ENSEMBLE MALGRÉ TOUT
1983. A la veille de la Marche des beurs, des experts proposent de distinguer la “xénophobie” (respectable) du racisme. Jean Daniel dénonce ce “discours à la mode”
La société française, qui ne s’est pas sentie menacée par l’éruption des nationalismes régionaux, se trouverait en danger du fait de la présence d’une forte communauté arabo-islamique. […] Son particularisme serait si intensément vécu qu’il constituerait une agression à l’égard de la nation hospitalière. […] Si nous en restions aux faits? La « xénophobie » ne s’y manifeste vraiment que depuis l’apparition du chômage et l’intensification du sentiment d’insécurité avec l’urbanisme anarchique. Ce rejet de l’autre s’observe dans les quartiers populaires et déshérités. Il n’y a aucune espèce d’affrontement « culturel » entre les grands bourgeois libanais et leurs voisins français de nos banlieues résidentielles. La recherche du bouc émissaire dans les quartiers pauvres devient parfois la seule issue épique à un désespoir quotidien. […] La société française n’est en rien menacée, dans aucune de ses finalités nationales, aucune de ses structures communautaires, par la présence à son niveau actuel de la collectivité maghrébine. […] La France vieillit et elle a besoin, précisément pour survivre dans son génie spécifique, d’une nouvelle jeunesse : or elle est là, présente, prête à se fondre et, en tout cas, à participer. […] La France a besoin que cette communauté devienne française.

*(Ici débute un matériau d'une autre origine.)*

(* ===== verification/Arrays.v ===== *)
(** * The array exercises

    calc/LeetCode/rotate.c, calc/LeetCode/rob.c (which lists primes) and 2darray/arr.c:
    arrays that are read and written by index. *)

From Stdlib Require Import Ascii Znumtheory.
From stdpp Require Import base strings numbers list.
From S2P Require Import Prelude CString Text.
Local Open Scope nat_scope.

(** ** Arrays *)
Section array.
Context {A : Type}.
Abbreviation Ar := (M (list A)).

Definition get (i : Z) : Ar A := λ arr,
  if decide (0 ≤ i)%Z then
    match arr !! Z.to_nat i with Some a => Ok (a, arr) | None => Ub BadAccess end
  else Ub BadAccess.
Definition set (i : Z) (a : A) : Ar unit := λ arr,
  if decide (0 ≤ i < Z.of_nat (length arr))%Z then Ok (tt, <[Z.to_nat i:=a]> arr) else Ub BadAccess.

Lemma get_ok (arr : list A) i a : arr !! i = Some a → get (Z.of_nat i) arr = Ok (a, arr).
Proof. intros E. unfold get. rewrite decide_True by lia. by rewrite Nat2Z.id, E. Qed.

Lemma set_ok (arr : list A) i a : i < length arr → set (Z.of_nat i) a arr = Ok (tt, <[i:=a]> arr).
Proof. intros E. unfold set. rewrite decide_True by lia. by rewrite Nat2Z.id. Qed.
End array.

(** [for (i = from; i < from + n; i++) body(i);] *)
Fixpoint for_up {St} (n : nat) (from : Z) (body : Z → M St unit) : M St unit :=
  match n with O => mret tt | S n' => body from;; for_up n' (from + 1) body end.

Ce devrait être le lot d’une grande politique volontariste, entraînant un consensus national. […] Je parie davantage sur une nation française qui trouve un enrichissement à devenir pluricommunautaire que sur une nation, comme il y en a tant dans le tiers-monde, qui, en s’inventant une identité mutilante, provoque le départ de ces minorités. « Le Nouvel Observateur » n° 991 du 4 novembre 1983.